Search code examples
scalaapache-sparkgenericspysparkpy4j

Converting Scala case class to PySpark schema


Given a simple Scala case class like this:

package com.foo.storage.schema   
case class Person(name: String, age: Int)

it's possible to create a Spark schema from a case class as follows:

import org.apache.spark.sql._
import com.foo.storage.schema.Person  

val schema = Encoders.product[Person].schema

I wonder if it's possible to access the schema from a case class in Python/PySpark. I would hope to do something like this [Python]:

jvm = sc._jvm
py4j_class = jvm.com.foo.storage.schema.Person 
jvm.org.apache.spark.sql.Encoders.product(py4j_class)
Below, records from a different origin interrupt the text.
(** Of three nodes, two that are behind decide. *)
Lemma vless_majority a b i j x y x' y' : NoDup (ids a) -> ids a = ids b -> length a = 3%nat -> i <> j ->
  a !! i = Some x -> b !! i = Some y -> less x y = true ->
  a !! j = Some x' -> b !! j = Some y' -> less x' y' = true ->
  vless a b = true /\ vless b a = false.
Proof.
  intros Hnd E Hl Hij Hx Hy L Hx' Hy' L'. unfold vless.
  destruct (counts_zip a b Hnd E) as [-> ->], (counts_zip b a ltac:(congruence) (eq_sym E)) as [-> ->].
  assert (length b = 3%nat) as Hlb by (apply (f_equal length) in E; unfold ids in E; rewrite !length_fmap in E; lia).
  destruct a as [|a0 [|a1 [|a2 [|]]]], b as [|b0 [|b1 [|b2 [|]]]]; try done.
  unfold wins. cbn [zip zip_with]. rewrite !sumZ_cons. cbn [fst snd].
  pose proof (less_asym _ _ L). pose proof (less_asym _ _ L').
  destruct i as [|[|[|i]]], j as [|[|[|j]]]; simplify_eq/=;
    repeat match goal with H : less _ _ = _ |- _ => rewrite !H; clear H end;
    repeat match goal with |- context [less ?u ?v] => destruct (less u v) end; done.
Qed.

(** ** Merging *)

Lemma std_max_same x y : node_id x = node_id y ->
  exists m, std_max x y = Ret m /\ node_id m = node_id x /\ (m = x \/ m = y) /\ le x m /\ le y m.
Proof.
  intros E. unfold std_max. rewrite ltb_same by done. cbn [obind].
  destruct (less x y) eqn:L; eexists; split; try done; split_and!; try done; auto; try reflexivity.
  - by apply less_le.
  - by apply less_false.
Qed.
This throws an error com.foo.storage.schema.Person._get_object_id does not exist in the JVM. The Encoders.product is a generic in Scala, and I'm not entirely sure how to specify the type using Py4J. Is there a way to use the case class to create a PySpark schema?


Solution

  • I've found there's no clean / easy way to do this using generics, also not as a pure Scala function. What I ended up doing is making a companion object for the case class that can fetch the schema.

    Solution

    package com.foo.storage.schema
    case class Person(name: String, age: Int)
    object Person {
      def getSchema = Encoders.product[Person].schema
    }
    

    This function can be called from Py4J, but will return a JavaObject. It can be converted with a helper function like this:

    from pyspark.sql.types import StructType
    import json
    def java_schema_to_python(j_schema):
      json_schema = json.loads(ddl.json())
      return StructType.fromJson(json_schema)
    

    Finally, we can extract our schema:

    j_schema = jvm.com.foo.storage.Person.getSchema()
    java_schema_to_python(j_schema)
    

    Alternative solution

    I found there is one more way to do this, but I like the first one better. You can make a generic function that infers the type of the argument in Scala, and uses that to infer the type:

    object SchemaConverter {
      def getSchemaFromType[T <: Product: TypeTag](obj: T): StructType = {
         Encoders.product[T].schema
      }
    }
    

    Which can be called like this:

    val schema = SchemaConverter.getSchemaFromType(Person("Joe", 42))
    

    I didn't like this method since it requires you to create a dummy instance of the case class. Haven't tested it, but I think the function above could be called using Py4J too.